Dès sa scène d'introduction, Terayama ne laisse planer aucun doute. Jetons les livres, sortons dans la rue sera une oeuvre aussi radicale que son titre.

Décrivant les péripéties d'une famille vivant dans un dénuement économique et moral assez fort, ce film n'est pas à conseiller aux personnes vite malaisées tant certaines scènes immorales et glauques sont difficiles à regarder. Elles participent pourtant à un état des lieux qui semble sans appel : violences, misogynie, abus de faiblesses et mensonges se succèdent à l'écran comme des constituantes inamovibles d'un Japon au sein duquel le protagoniste n'arrive à trouver aucune prise l'aidant à construire sa vie. Il n'y a là rien de surprenant, ce film est du Terayama pur jus : aussi malsain que beau et créatif.

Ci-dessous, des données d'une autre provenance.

(** With capture off no response body reaches the payload. *)
Lemma no_response_body_in_payload config next msgID (res : W) req :
  Gorilla.CaptureResponseBody config = false →
  Forall (λ p, Apt.pResponseBody p = None)
    (Apt.attached (Gorilla.span (Gorilla.Middleware config next msgID res req))).
Proof.
  intros Hcfg. rewrite Middleware_eq. cbv zeta.
  destruct (Http.outcome _);
    cbn [Gorilla.span Apt.End Apt.CreateSpan Apt.StartSpan Apt.attached app];
    [|constructor].
  constructor; [|constructor].
  unfold Apt.buildPayload, Gorilla.aptConfigOf.
  cbn [Apt.pResponseBody Apt.CaptureResponseBody]. by rewrite Hcfg.
Qed.

(** C7. When the response-body capture flag is disabled, the bytes passed to
    the recorder's [Write] are forwarded to the wrapped writer (after the
    implied [WriteHeader(200)] if no status was set), [Write]'s result is the
    wrapped writer's, the recorder's buffer is left as it was, through the
    whole handler call, and no response body is included in the payload. *)
Theorem capture_disabled_forwards_unbuffered (config : Gorilla.Config)
    (next : Http.Handler) (msgID : N) (res : W) (req : Http.Request)
    (data : bytes) (r : Gorilla.responseRecorder W) ctx
    (ops : list Http.HandlerOp) (el : list Apt.ATError) :
  Gorilla.CaptureResponseBody config = false →
  Gorilla.captureBody r = false →
  let w := if Gorilla.status r then Gorilla.ResponseWriter r
           else Http.WriteHeader Http.StatusOK (Gorilla.ResponseWriter r) in
  (Gorilla.ResponseWriter (Gorilla.Write data r).1, (Gorilla.Write data r).2)
    = Http.Write data w
  ∧ Gorilla.body (Gorilla.Write data r).1 = Gorilla.body r
  ∧ Gorilla.body (fold_left (Gorilla.execOp ctx) ops (r, el)).1 = Gorilla.body r
  ∧ Forall (λ p, Apt.pResponseBody p = None)
      (Apt.attached (Gorilla.span (Gorilla.Middleware config next msgID res req))).
Proof.
  intros Hcfg Hr w.
  destruct (Write_forwards data r Hr) as (Hb & Hw & Hres). fold w in Hw, Hres.
  split; [rewrite Hw, Hres; by destruct (Http.Write data w)|].
  split; [done|].
  split; [by apply nothing_buffered_run|].
  by apply no_response_body_in_payload.
Qed.

Lemma captureRequest_failed config msgID req e :
  Gorilla.CaptureRequestBody config = true →
  Io.failure (Http.ReqBody req) = Some e →
  let newCtx := Apt.WithErrorList (Apt.WithMessageID (Http.Ctx req) msgID) in
  Gorilla.captureRequest config newCtx (Http.WithContext newCtx req) []
  = (Io.pending (Http.ReqBody req),
     Http.WithBody (Io.NewBuffer (Io.pending (Http.ReqBody req)))
       (Http.WithContext newCtx req),
     [Apt.toATError e]).
Proof.
  intros Hcfg Hfail newCtx. unfold Gorilla.captureRequest, Io.ReadAll.
  rewrite Hcfg. cbn [Http.ReqBody Http.WithContext]. by rewrite Hfail.
Qed.

(** C8, amended. If reading the request body fails, the middleware degrades
    to a capture of the bytes read before the failure (empty only if none
    was read): it records the read error as the first reported error, still
    invokes the downstream handler, on a request whose body delivers those
    bytes, ends as the handler ends, and when the handler returns builds the
    one payload, with those bytes as request body and the error in its error
    list. *)
Theorem unreadable_body_degrades_to_partial_capture (config : Gorilla.Config)
    (next : Http.Handler) (msgID : N) (res : W) (req : Http.Request)
    (e : Apt.error) :
  Gorilla.CaptureRequestBody config = true →
  Io.failure (Http.ReqBody req) = Some e →
  let s := Gorilla.Middleware config next msgID res req in
  let read := Io.pending (Http.ReqBody req) in
  Http.ReqBody (Gorilla.handled s) = Io.NewBuffer read
  ∧ Gorilla.ending s = Http.outcome (next (Gorilla.handled s))
  ∧ (∃ later, Gorilla.errors s = Apt.toATError e :: later)
  ∧ (Gorilla.ending s = Http.Returns →
     ∃ p, Apt.attached (Gorilla.span s) = [p]
          ∧ Apt.pRequestBody p
            = Some (Apt.redact read (Gorilla.RedactRequestBody config))
          ∧ Apt.pErrors p = Gorilla.errors s).
Proof.
  intros Hcfg Hfail s read. subst s. rewrite Middleware_eq. cbv zeta.
  rewrite (captureRequest_failed config msgID req e Hcfg Hfail). cbn [fst snd].
  match goal with |- context [fold_left (Gorilla.execOp ?c) ?ops (?r0, ?el0)] =>
    destruct (errors_grow_run c ops r0 el0) as [later Hl];
    set (st := fold_left (Gorilla.execOp c) ops (r0, el0)) in *
  end.
  destruct (Http.outcome _) eqn:O;
    cbn [Gorilla.handled Gorilla.ending Gorilla.errors Gorilla.span Http.ReqBody
         Http.WithBody]; rewrite ?O.
  - split; [done|]. split; [done|]. split; [eexists; rewrite Hl; reflexivity|].
    intros _. eexists. split; [reflexivity|].
    unfold Apt.buildPayload, Gorilla.aptConfigOf.
    cbn [Apt.pRequestBody Apt.pErrors Apt.CaptureRequestBody]. by rewrite Hcfg.
  - split; [done|]. split; [done|]. split; [eexists; rewrite Hl; reflexivity|].
    intros [=].
Qed.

Car si le fond est radical, la forme ne l'est pas moins : l'histoire avance au sein d'une succession de monochromes caractéristiques du travail du réalisateur, rythmés de délicieux morceaux de musique psychédélique visiblement écrits spécialement pour l'occasion créant un ensemble aussi unique que parfois purement indigeste.

Au rythme de ces allégories et expérimentations visuelles, Terayama dessine à travers le portrait de cette famille dysfonctionnelle l'image d'un pays à la dérive. Au sein de ce récit, le personnage principal y représente une jeunesse larguée, qui vrombit de ne pouvoir s'accomplir. C'est un Japon en pleine décadence qui nous est présenté, semblable à l'Allemagne contée par Fassbinder, n'arrivant pas à trouver sa place dans la mondialisation décidée par les ennemis d'autrefois et laissant une partie de sa population sur le côté pour en masquer le mal être inhérent.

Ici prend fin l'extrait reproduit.